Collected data
_ _ _

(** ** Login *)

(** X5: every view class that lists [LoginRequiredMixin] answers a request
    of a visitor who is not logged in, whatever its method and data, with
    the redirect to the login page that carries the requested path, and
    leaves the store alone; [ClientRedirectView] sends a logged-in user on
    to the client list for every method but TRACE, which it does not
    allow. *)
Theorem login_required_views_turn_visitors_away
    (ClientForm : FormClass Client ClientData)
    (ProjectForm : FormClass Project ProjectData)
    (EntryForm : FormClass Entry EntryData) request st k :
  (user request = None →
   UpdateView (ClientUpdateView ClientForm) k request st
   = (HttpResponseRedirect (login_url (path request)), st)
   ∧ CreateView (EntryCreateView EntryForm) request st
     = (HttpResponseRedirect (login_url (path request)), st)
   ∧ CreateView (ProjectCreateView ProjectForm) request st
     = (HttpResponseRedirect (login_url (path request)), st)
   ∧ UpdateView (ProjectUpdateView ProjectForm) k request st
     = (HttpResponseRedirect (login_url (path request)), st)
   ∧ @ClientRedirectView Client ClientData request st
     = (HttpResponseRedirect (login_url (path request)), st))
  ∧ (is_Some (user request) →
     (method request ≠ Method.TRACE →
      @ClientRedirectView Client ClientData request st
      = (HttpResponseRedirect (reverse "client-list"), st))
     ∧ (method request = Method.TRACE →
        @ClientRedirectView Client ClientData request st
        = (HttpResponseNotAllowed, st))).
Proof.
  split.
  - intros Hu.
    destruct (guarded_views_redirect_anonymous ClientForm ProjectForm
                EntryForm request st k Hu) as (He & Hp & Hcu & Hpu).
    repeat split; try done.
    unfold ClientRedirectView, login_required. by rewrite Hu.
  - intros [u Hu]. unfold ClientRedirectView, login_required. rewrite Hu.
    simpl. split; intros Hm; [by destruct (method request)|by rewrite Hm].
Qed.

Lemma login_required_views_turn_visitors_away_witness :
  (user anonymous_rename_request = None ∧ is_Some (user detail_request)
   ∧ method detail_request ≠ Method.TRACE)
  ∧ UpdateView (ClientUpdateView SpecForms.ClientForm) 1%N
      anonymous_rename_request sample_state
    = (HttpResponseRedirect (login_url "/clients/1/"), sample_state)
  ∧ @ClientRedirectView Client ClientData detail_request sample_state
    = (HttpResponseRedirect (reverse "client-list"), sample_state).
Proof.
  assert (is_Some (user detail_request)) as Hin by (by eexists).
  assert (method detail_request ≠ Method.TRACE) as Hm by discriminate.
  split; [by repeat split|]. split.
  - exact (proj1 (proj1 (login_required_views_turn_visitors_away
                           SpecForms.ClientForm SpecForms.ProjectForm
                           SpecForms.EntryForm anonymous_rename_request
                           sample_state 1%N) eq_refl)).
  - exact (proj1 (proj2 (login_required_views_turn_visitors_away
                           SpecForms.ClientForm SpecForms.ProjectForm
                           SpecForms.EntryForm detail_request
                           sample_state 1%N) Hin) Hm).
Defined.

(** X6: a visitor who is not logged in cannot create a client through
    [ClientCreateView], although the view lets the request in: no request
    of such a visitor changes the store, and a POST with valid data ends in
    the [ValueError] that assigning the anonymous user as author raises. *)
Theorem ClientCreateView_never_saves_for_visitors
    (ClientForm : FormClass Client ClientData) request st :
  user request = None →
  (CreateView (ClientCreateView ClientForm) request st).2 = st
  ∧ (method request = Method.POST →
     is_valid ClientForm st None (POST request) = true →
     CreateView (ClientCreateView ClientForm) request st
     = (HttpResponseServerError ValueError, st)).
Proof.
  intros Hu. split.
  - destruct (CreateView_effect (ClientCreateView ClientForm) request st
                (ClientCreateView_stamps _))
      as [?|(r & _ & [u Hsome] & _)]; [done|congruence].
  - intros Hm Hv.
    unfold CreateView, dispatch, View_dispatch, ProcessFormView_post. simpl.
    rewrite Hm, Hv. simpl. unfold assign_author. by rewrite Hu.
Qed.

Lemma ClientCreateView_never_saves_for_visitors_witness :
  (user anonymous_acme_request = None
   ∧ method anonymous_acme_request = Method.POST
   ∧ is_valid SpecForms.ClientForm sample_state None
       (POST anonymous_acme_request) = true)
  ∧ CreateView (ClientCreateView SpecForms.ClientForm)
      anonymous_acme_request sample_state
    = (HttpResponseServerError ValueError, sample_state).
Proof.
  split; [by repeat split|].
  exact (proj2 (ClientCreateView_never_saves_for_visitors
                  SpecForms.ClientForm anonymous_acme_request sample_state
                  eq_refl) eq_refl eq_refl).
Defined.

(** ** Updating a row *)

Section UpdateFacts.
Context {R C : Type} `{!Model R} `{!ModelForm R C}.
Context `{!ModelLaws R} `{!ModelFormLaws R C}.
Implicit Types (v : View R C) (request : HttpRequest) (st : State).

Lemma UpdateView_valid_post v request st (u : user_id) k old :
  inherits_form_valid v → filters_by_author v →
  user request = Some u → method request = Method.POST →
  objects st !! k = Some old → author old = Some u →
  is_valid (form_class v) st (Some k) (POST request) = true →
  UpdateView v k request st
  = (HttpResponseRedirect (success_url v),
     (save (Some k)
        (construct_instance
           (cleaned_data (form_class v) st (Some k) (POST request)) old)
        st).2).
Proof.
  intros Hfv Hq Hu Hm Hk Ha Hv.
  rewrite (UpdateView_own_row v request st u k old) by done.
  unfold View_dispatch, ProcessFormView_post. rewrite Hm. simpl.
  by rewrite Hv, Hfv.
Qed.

_ _ _

### WORK INSTRUCTION
Each line of the records that holds the word "ClientData" should be copied out.

### ANSWER FOR THIS EXERCISE
    (ClientForm : FormClass Client ClientData)
   ∧ @ClientRedirectView Client ClientData request st
      @ClientRedirectView Client ClientData request st
        @ClientRedirectView Client ClientData request st
  ∧ @ClientRedirectView Client ClientData detail_request sample_state
    (ClientForm : FormClass Client ClientData) request st :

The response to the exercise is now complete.